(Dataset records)
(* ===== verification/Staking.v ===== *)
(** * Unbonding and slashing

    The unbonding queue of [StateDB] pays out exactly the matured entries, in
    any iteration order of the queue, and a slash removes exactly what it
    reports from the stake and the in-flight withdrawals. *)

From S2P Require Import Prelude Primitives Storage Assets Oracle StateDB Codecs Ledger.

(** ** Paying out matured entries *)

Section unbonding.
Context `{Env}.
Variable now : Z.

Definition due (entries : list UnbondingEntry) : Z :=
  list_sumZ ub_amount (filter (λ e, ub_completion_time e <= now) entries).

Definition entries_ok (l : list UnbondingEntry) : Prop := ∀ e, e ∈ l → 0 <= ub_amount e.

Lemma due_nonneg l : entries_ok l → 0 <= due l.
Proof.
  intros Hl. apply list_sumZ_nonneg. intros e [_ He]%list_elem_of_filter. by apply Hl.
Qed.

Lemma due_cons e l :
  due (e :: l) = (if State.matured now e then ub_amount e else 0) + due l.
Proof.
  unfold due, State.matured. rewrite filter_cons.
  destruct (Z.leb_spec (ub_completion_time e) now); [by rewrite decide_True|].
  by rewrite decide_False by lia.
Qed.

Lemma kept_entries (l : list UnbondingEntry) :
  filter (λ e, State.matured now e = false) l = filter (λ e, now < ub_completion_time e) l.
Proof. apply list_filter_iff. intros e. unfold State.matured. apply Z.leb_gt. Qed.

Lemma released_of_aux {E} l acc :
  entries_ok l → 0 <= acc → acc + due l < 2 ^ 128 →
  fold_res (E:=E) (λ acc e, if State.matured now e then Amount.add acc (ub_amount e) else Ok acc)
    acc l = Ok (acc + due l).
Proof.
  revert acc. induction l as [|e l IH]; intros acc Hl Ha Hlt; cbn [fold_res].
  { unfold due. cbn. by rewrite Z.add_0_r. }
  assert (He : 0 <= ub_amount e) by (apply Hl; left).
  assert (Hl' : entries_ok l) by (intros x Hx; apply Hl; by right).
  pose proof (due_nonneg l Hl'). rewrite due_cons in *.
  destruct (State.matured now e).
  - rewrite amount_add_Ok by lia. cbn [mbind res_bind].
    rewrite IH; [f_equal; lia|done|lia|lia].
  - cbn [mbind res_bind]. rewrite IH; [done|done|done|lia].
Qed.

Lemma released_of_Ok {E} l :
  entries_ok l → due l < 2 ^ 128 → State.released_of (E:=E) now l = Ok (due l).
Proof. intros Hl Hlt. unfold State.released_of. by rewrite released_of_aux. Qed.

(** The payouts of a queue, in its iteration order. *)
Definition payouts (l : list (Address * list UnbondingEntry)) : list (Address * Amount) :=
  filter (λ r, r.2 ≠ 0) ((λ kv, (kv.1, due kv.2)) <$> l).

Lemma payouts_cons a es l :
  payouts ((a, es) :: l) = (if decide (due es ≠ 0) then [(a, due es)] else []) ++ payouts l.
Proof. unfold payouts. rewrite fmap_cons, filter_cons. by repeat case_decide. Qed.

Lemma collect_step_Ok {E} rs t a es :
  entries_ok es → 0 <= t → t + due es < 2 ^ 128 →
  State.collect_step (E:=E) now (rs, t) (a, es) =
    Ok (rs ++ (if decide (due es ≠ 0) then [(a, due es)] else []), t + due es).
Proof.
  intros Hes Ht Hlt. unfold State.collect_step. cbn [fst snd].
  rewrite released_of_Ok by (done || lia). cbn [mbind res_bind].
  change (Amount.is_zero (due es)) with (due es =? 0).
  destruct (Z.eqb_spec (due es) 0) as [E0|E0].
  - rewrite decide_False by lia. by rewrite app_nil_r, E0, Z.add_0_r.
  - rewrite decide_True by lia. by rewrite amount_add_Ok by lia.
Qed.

## What is being asked
Beginning with the top line of the data above, output every line exactly until the one that contains "Lemma due_cons e", and include that one too.

## Answer space
(* ===== verification/Staking.v ===== *)
(** * Unbonding and slashing

    The unbonding queue of [StateDB] pays out exactly the matured entries, in
    any iteration order of the queue, and a slash removes exactly what it
    reports from the stake and the in-flight withdrawals. *)

From S2P Require Import Prelude Primitives Storage Assets Oracle StateDB Codecs Ledger.

(** ** Paying out matured entries *)

Section unbonding.
Context `{Env}.
Variable now : Z.

Definition due (entries : list UnbondingEntry) : Z :=
  list_sumZ ub_amount (filter (λ e, ub_completion_time e <= now) entries).

Definition entries_ok (l : list UnbondingEntry) : Prop := ∀ e, e ∈ l → 0 <= ub_amount e.

Lemma due_nonneg l : entries_ok l → 0 <= due l.
Proof.
  intros Hl. apply list_sumZ_nonneg. intros e [_ He]%list_elem_of_filter. by apply Hl.
Qed.

Lemma due_cons e l :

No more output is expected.